Please give back word for word the lines of the material below between the line containing "intros Hi Hf." and the line containing "destruct Hi as (gn & _ & Hr &", inclusive.

| DATA SHOWN |
== Segment start ==

(** C27.  Removal.  With fuel for the nodes of the tree (so the loop ends)
    [mib_node_unreg] either finds nothing to delete and changes nothing, or
    deletes one node [p]: the registered OIDs left are exactly those not below
    [p], and what is released is the subtree at [p] in post-order, every Lua
    callback of it once.  The stack of 64 backlogged nodes never overflows.
    The node is the one at the OID given, or the instance one sub-id above. *)
Theorem mib_node_unreg_correct fuel root t oid :
  mib_inv root t -> (tsteps t <= fuel)%nat ->
  (exists p c root' t', p <> [] /\
     ((p = oid /\ is_Some (tnode t oid)) \/ (exists x, oid = p ++ [x] /\ is_Some (tlookup t p))) /\
     tnode t p = Some c /\
     mib_node_unreg fuel root oid = Ok (root', tdestroy c) /\ unrefs (tdestroy c) = map snd (instances c) /\
     mib_inv root' t' /\
     forall o, tlookup t' o = if decide (p `prefix_of` o) then None else tlookup t o) \/
  (mib_node_unreg fuel root oid = Ok (root, []) /\
     (oid = [] \/ (tnode t oid = None /\ forall p x, oid = p ++ [x] -> tlookup t p = None))).
Proof.
  intros Hi Hf. pose proof (unreg_refines fuel root t oid Hi Hf) as Hc.
  destruct (ttarget t oid) as [[|x p]|] eqn:Et.
  - right. split; [done|]. apply ttarget_spec in Et as [[<- _]|(y & -> & [? Hl])]; [auto|].
    destruct Hi as (gn & _ & Hr & _). inversion Hr; subst. done.
  - left. destruct Hc as (root' & c & Hu & Hn & Hi'). exists (x :: p), c, root', (tremove t (x :: p)).
    apply ttarget_spec in Et. split_and!; try done; [by apply unrefs_destroy|].
    intros o. apply tlookup_remove; [done|]. by rewrite Hn.
  - right. split; [done|]. right. split.
    + destruct (tnode t oid) eqn:En; [|done].
      assert (ttarget t oid = Some oid) by (apply ttarget_spec; left; rewrite En; eauto). congruence.
    + intros p x ->. destruct (tlookup t p) eqn:El; [|done].
      assert (ttarget t (p ++ [x]) = Some p) by (apply ttarget_spec; right; exists x; rewrite El; eauto). congruence.
Qed.

(** Unregistering [.1.3.6.99] deletes the instance [.1.3.6]. *)
Lemma mib_node_unreg_correct_witness :
  exists root' t', mib_node_unreg 20 demo [1; 3; 6; 99] = Ok (root', [mib_handler_unref 7]) /\
    mib_inv root' t' /\ tlookup t' [1; 3; 6] = None.
Proof.
  assert (tsteps demo_tree <= 20)%nat as Hf by (vm_compute; lia).
  destruct (mib_node_unreg_correct 20 demo demo_tree [1; 3; 6; 99] demo_inv Hf)
    as [(p & c & root' & t' & _ & Hp & Hn & Hu & _ & Hi & Ht)|[H _]].
  - destruct Hp as [[_ [? E]]|(x & E & _)]; [vm_compute in E; discriminate E|].
    apply (app_inj_tail [1; 3; 6] p 99 x) in E as [<- _]. vm_compute in Hn. injection Hn as <-.
    exists root', t'. split; [exact Hu|]. split; [exact Hi|]. rewrite Ht. reflexivity.
  - vm_compute in H. discriminate H.
Defined.

(** C28.  Safety of every sequence of operations: after [mib_init] and any
    sequence of fewer than 40000 registrations and any removals, the MIB is
    well formed, its entries are listed in increasing lexicographic order, and
    neither a further registration nor (with enough fuel) a further removal
    faults. *)
Theorem mib_reach_safe n root :
  mib_reach n root -> Z.of_nat n + 1 < MAX_KIDS ->
  exists t, mib_inv root t /\ StronglySorted oid_lt (map fst (instances t)) /\
    (forall oid cb, exists r, mib_node_reg root oid cb = Ok r) /\
    (forall oid fuel, (tsteps t <= fuel)%nat -> exists r, mib_node_unreg fuel root oid = Ok r).
Proof.
  intros Hr Hn. destruct (reach_inv n root Hr) as (t & Hi & Hw); [lia|]. exists t. split; [done|]. split; [|split].
  - destruct Hi as (gn & _ & Hrep & _). by apply instances_sorted, (rep_twf _ _ Hrep).
  - intros oid cb. pose proof (reg_refines root t oid cb Hi) as Hc.
    specialize (Hc ltac:(eapply tnarrow_mono; [exact Hw|lia])).
    destruct (if in_range 1 65 (zlen oid) then tinsert t oid cb else None); [destruct Hc as (? & ? & _)|]; eauto.
  - intros oid fuel Hf. pose proof (unreg_refines fuel root t oid Hi Hf) as Hc.
    destruct (ttarget t oid) as [[|x p]|]; [|destruct Hc as (? & ? & ? & _)|]; eauto.
Qed.

Lemma mib_reach_safe_witness :
  exists t, mib_inv demo t /\ (forall oid cb, exists r, mib_node_reg demo oid cb = Ok r).
Proof.
  assert (mib_reach 1 demo) as Hr.
  { apply (reach_reg 0 (mib_init None) [1; 3; 6] 7 demo 0); [apply reach_init|vm_compute; reflexivity]. }
  destruct (mib_reach_safe 1 demo Hr eq_refl) as (t & H1 & _ & H2 & _). eauto.
Defined.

== Segment end ==

| EXERCISE OUTPUT |
  intros Hi Hf. pose proof (unreg_refines fuel root t oid Hi Hf) as Hc.
  destruct (ttarget t oid) as [[|x p]|] eqn:Et.
  - right. split; [done|]. apply ttarget_spec in Et as [[<- _]|(y & -> & [? Hl])]; [auto|].
    destruct Hi as (gn & _ & Hr & _). inversion Hr; subst. done.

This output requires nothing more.